> [Source data]:
BEGIN

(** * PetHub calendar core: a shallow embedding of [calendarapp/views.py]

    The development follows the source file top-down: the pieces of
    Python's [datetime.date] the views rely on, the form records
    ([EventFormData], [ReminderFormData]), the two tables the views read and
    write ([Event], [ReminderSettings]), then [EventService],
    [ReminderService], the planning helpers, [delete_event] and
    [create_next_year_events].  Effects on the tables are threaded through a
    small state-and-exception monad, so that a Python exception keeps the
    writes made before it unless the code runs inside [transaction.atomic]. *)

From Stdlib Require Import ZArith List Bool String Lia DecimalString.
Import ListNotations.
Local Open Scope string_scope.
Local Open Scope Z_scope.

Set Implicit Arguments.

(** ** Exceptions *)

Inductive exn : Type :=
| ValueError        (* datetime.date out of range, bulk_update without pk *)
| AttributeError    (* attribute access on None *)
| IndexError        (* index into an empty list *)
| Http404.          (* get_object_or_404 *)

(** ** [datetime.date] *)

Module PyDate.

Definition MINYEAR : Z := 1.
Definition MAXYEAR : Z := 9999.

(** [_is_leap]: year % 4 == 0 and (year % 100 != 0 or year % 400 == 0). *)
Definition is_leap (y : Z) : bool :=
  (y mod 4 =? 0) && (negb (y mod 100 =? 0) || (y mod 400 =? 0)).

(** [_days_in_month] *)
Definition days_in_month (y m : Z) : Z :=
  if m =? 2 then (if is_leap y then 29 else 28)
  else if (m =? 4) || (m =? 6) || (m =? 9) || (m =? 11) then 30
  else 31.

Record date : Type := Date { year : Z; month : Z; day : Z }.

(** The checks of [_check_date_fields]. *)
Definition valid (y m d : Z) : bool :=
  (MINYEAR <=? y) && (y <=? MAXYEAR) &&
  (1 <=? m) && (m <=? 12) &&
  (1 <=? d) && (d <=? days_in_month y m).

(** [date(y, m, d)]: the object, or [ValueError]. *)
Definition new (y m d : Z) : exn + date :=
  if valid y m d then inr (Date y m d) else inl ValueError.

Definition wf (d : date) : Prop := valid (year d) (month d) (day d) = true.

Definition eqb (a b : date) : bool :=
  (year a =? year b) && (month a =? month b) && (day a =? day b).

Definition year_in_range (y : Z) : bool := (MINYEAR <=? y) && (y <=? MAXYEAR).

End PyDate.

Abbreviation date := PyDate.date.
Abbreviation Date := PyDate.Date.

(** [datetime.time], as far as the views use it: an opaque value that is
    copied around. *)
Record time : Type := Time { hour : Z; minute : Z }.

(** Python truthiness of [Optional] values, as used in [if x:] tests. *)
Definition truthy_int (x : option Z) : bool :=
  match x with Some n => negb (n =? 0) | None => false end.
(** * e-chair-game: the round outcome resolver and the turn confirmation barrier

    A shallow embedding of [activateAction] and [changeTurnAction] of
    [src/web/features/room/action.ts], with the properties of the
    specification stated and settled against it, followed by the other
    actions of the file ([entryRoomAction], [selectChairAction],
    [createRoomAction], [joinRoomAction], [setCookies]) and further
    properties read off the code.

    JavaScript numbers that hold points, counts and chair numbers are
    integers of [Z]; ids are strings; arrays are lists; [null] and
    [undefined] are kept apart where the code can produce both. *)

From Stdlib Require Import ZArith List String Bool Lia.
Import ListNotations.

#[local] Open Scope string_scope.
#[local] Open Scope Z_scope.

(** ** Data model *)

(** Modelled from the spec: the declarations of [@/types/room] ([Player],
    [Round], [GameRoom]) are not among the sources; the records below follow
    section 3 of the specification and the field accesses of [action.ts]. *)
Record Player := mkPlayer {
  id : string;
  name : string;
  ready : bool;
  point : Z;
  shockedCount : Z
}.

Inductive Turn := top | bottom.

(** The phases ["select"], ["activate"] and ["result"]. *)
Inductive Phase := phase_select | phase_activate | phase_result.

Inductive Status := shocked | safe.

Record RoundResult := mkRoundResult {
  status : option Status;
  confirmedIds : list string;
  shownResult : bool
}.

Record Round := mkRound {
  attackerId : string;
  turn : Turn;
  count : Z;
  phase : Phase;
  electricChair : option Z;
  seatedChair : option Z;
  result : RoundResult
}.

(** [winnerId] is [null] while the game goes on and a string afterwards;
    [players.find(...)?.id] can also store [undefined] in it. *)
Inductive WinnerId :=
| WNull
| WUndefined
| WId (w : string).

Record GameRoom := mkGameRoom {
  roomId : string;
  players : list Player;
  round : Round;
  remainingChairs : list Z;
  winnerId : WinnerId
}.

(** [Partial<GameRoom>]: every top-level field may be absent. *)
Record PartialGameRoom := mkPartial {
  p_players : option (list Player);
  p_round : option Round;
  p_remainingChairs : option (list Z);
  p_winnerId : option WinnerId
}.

END
BEGIN

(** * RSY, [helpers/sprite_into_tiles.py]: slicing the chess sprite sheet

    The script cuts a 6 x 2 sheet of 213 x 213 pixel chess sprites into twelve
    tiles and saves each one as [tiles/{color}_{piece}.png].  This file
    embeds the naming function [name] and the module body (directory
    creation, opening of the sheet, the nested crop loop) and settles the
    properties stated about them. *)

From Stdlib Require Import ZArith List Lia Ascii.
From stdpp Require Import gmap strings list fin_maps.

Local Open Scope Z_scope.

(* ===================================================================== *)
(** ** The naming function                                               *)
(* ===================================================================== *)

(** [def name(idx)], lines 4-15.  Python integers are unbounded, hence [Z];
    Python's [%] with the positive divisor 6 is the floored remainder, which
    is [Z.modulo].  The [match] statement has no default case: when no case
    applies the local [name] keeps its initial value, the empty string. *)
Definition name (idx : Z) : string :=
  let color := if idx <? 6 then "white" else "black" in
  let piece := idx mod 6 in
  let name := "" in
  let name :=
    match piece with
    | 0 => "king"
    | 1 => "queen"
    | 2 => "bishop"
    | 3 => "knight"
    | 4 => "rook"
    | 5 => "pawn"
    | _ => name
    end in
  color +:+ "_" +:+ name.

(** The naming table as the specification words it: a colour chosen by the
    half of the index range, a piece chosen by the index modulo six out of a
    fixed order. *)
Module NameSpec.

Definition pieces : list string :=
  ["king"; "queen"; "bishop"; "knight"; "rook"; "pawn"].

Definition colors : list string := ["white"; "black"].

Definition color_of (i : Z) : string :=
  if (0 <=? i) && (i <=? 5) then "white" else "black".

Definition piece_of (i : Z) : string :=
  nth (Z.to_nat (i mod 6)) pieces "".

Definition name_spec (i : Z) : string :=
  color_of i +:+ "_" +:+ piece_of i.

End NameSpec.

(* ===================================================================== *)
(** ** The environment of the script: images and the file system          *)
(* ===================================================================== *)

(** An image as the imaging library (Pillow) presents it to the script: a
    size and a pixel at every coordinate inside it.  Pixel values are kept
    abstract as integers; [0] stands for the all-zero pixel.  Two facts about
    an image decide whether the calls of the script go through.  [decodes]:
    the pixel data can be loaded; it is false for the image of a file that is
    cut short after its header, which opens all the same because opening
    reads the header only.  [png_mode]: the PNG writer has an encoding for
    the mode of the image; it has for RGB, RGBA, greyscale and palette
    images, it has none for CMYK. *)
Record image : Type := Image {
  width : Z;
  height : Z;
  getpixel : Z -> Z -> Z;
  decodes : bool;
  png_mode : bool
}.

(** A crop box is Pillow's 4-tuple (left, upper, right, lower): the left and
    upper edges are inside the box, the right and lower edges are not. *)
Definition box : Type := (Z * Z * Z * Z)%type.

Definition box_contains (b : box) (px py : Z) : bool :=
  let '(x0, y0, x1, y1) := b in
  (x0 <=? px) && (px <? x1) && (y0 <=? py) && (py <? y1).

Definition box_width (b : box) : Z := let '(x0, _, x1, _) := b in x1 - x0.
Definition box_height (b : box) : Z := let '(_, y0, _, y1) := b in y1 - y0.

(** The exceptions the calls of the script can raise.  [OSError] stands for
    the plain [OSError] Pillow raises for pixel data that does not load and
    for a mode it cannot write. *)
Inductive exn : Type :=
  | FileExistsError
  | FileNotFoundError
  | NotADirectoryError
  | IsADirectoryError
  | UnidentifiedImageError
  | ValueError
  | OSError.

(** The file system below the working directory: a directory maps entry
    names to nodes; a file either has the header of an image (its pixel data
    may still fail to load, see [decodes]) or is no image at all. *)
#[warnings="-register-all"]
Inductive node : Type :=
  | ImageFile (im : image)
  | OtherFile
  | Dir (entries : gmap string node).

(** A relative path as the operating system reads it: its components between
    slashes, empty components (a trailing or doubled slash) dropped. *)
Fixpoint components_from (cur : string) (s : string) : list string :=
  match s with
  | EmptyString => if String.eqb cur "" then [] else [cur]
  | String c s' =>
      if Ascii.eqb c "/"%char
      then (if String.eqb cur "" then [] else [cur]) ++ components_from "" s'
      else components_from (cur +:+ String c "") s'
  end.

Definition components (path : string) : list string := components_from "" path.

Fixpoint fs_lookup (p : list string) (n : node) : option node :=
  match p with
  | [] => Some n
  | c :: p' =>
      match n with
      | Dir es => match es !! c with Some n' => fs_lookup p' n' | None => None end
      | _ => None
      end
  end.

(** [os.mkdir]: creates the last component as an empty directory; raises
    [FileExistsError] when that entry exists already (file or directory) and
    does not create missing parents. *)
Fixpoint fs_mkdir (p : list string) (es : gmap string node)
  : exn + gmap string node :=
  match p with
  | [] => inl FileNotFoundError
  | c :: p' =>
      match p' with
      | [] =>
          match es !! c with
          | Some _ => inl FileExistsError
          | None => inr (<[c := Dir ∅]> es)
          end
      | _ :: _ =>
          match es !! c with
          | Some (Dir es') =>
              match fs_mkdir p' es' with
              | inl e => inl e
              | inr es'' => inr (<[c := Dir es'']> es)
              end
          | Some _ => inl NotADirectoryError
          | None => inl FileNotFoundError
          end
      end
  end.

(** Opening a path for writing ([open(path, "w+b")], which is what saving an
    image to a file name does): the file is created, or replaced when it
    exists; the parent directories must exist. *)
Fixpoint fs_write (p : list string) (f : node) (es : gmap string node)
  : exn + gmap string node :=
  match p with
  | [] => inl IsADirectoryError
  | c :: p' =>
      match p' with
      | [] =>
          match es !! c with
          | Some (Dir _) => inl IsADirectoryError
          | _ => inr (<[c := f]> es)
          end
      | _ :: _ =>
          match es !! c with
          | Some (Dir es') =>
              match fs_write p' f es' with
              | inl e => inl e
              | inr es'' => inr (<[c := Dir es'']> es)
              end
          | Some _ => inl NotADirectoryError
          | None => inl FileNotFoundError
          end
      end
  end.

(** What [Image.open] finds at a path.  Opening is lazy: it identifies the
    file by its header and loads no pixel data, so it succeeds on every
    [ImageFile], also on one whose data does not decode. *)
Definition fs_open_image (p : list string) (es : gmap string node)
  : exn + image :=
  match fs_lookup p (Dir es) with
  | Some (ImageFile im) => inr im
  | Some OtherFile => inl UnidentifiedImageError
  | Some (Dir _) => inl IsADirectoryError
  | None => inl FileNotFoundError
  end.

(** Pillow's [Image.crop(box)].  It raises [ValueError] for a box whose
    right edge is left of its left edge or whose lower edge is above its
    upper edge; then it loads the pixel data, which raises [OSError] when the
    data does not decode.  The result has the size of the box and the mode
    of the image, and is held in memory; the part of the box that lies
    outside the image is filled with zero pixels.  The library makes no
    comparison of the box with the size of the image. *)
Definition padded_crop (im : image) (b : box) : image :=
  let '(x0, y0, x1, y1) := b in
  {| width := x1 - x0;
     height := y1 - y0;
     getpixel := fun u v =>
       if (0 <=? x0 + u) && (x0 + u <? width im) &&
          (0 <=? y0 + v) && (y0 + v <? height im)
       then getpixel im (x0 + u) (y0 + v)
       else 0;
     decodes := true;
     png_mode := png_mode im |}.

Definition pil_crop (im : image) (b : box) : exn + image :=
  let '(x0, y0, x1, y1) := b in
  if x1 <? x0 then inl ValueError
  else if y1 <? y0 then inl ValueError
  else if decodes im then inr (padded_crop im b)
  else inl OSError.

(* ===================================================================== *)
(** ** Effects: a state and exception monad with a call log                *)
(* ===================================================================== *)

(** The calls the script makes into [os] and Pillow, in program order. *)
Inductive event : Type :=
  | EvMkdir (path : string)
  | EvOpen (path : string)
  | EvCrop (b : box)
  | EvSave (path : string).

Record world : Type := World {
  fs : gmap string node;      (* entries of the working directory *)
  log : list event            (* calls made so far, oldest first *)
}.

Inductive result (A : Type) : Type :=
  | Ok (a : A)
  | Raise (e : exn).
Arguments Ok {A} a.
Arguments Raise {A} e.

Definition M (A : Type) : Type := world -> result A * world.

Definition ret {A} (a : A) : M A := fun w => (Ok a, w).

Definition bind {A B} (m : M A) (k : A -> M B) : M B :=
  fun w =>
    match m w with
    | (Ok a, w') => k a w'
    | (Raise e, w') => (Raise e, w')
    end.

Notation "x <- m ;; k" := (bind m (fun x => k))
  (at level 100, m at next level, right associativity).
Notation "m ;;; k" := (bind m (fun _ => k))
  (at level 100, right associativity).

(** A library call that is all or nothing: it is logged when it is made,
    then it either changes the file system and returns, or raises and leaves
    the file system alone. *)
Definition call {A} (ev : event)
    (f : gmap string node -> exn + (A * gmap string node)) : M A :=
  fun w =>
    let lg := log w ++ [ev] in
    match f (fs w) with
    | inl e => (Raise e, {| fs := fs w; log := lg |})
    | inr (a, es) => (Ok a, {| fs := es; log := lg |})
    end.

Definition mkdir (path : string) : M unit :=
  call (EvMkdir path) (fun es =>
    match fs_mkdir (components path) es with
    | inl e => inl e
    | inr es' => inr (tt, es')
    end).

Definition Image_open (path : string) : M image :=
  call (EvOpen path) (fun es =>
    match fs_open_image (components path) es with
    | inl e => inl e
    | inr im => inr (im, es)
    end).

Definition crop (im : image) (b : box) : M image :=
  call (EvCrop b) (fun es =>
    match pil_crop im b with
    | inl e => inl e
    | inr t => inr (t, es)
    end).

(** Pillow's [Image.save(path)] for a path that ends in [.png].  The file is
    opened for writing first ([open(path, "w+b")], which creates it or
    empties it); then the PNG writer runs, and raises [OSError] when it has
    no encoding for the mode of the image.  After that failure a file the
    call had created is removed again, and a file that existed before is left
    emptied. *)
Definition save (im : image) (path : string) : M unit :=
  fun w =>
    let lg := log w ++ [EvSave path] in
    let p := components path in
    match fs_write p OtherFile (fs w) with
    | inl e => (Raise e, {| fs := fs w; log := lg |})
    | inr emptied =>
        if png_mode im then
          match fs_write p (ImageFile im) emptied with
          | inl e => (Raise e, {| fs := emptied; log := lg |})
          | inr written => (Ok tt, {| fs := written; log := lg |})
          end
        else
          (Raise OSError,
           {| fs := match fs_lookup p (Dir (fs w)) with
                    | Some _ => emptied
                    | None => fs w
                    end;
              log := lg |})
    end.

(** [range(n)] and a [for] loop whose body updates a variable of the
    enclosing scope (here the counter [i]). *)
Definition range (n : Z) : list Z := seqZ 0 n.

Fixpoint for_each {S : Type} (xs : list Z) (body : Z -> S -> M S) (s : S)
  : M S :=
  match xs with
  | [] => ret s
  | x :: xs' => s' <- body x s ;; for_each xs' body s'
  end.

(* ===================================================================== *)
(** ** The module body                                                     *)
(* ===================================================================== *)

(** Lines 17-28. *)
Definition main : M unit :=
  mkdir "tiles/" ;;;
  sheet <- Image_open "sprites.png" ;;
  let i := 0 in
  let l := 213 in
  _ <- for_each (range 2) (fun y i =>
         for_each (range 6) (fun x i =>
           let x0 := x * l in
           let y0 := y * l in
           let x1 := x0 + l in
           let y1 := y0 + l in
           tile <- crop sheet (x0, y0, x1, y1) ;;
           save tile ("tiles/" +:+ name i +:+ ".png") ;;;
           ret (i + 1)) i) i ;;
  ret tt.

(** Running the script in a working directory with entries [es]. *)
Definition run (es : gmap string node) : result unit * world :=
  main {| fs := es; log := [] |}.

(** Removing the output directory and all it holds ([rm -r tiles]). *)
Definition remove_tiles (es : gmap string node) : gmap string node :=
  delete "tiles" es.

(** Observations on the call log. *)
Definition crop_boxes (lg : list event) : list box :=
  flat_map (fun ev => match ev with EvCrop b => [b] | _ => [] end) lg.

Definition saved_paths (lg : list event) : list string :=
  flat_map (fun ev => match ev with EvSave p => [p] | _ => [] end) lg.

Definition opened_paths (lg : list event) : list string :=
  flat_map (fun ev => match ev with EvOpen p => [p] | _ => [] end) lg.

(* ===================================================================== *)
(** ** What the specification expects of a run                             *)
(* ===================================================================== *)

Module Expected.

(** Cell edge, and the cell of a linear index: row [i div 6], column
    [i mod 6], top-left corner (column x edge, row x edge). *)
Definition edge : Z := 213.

END
BEGIN

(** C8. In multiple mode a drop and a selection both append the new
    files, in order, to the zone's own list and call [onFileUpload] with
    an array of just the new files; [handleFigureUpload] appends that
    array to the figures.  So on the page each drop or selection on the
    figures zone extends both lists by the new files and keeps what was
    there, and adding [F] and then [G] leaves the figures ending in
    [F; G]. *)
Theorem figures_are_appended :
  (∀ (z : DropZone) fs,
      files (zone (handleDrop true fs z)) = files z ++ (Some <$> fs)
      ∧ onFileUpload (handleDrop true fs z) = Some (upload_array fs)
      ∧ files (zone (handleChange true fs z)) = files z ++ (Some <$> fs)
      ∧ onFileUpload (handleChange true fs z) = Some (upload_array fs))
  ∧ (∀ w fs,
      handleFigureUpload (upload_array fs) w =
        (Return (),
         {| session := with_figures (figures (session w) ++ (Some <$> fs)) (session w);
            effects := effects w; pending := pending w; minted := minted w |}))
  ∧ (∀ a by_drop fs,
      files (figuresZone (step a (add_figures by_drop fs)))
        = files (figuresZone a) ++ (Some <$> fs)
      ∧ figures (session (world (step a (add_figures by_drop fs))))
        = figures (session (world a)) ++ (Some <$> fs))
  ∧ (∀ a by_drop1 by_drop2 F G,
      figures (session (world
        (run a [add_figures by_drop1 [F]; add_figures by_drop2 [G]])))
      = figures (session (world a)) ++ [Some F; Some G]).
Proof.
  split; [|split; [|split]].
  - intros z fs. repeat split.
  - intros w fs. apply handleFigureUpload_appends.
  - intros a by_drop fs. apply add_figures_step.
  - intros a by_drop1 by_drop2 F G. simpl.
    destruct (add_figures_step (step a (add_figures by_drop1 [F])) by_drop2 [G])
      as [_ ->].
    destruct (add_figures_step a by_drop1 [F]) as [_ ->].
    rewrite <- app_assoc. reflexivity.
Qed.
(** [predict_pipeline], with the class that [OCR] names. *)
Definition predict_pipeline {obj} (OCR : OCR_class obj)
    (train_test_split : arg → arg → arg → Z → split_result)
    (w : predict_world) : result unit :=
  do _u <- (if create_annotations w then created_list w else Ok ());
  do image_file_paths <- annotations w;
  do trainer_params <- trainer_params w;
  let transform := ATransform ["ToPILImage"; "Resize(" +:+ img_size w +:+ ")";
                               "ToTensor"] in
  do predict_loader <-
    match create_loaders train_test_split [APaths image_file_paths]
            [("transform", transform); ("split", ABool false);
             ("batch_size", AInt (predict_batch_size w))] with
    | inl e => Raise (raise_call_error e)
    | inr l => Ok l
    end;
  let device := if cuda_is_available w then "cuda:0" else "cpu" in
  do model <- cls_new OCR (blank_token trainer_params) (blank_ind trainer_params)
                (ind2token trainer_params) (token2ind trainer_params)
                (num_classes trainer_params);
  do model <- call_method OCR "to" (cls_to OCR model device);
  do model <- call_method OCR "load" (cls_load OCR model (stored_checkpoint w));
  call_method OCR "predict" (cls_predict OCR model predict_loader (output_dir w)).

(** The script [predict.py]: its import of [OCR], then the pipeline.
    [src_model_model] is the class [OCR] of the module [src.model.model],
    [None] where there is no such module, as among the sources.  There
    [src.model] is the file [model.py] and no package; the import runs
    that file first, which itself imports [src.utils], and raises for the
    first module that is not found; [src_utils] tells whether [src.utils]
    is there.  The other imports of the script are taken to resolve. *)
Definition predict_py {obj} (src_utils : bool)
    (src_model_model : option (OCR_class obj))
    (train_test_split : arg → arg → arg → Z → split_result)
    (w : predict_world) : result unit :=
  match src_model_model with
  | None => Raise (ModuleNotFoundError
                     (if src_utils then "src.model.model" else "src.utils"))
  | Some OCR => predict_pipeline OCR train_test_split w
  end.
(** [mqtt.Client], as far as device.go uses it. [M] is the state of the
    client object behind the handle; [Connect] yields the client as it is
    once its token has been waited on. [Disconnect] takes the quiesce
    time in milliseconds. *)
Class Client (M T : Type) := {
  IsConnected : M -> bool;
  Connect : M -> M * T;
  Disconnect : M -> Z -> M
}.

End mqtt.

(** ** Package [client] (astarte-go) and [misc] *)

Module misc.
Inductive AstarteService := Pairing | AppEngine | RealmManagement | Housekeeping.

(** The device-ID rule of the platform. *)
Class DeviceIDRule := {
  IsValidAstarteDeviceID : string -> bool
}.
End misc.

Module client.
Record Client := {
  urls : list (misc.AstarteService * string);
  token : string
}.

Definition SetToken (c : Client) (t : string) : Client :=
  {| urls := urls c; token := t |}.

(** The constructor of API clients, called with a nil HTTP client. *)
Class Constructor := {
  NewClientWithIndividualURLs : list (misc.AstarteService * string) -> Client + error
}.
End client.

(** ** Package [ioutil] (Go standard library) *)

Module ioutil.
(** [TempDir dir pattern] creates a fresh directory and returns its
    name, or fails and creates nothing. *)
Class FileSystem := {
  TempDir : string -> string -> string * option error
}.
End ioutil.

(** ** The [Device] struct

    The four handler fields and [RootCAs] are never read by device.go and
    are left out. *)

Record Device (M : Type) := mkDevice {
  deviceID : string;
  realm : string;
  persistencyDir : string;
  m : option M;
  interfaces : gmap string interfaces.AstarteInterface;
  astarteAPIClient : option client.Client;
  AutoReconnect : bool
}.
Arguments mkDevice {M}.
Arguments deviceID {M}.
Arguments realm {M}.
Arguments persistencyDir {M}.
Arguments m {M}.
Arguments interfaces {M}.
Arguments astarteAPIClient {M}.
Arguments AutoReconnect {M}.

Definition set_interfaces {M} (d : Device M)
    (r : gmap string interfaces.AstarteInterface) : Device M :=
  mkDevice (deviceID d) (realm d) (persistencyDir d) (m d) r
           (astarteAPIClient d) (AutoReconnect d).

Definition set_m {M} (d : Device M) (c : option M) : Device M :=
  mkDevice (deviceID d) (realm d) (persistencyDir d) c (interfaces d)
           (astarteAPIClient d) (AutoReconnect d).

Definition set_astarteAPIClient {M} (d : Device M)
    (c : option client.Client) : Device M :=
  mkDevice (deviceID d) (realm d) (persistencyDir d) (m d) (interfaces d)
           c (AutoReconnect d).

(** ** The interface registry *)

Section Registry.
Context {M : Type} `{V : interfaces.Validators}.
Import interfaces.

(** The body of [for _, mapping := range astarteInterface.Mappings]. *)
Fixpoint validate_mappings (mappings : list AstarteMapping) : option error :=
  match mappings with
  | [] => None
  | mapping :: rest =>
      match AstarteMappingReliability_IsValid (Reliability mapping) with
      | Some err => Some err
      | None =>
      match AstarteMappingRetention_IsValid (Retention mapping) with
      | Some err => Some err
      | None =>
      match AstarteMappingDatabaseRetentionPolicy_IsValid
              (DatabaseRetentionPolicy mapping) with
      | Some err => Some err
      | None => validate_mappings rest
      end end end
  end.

END

> [Action item]: Please list every line of the records that contains "handleDrop".

> [Exercise result]:
      files (zone (handleDrop true fs z)) = files z ++ (Some <$> fs)
      ∧ onFileUpload (handleDrop true fs z) = Some (upload_array fs)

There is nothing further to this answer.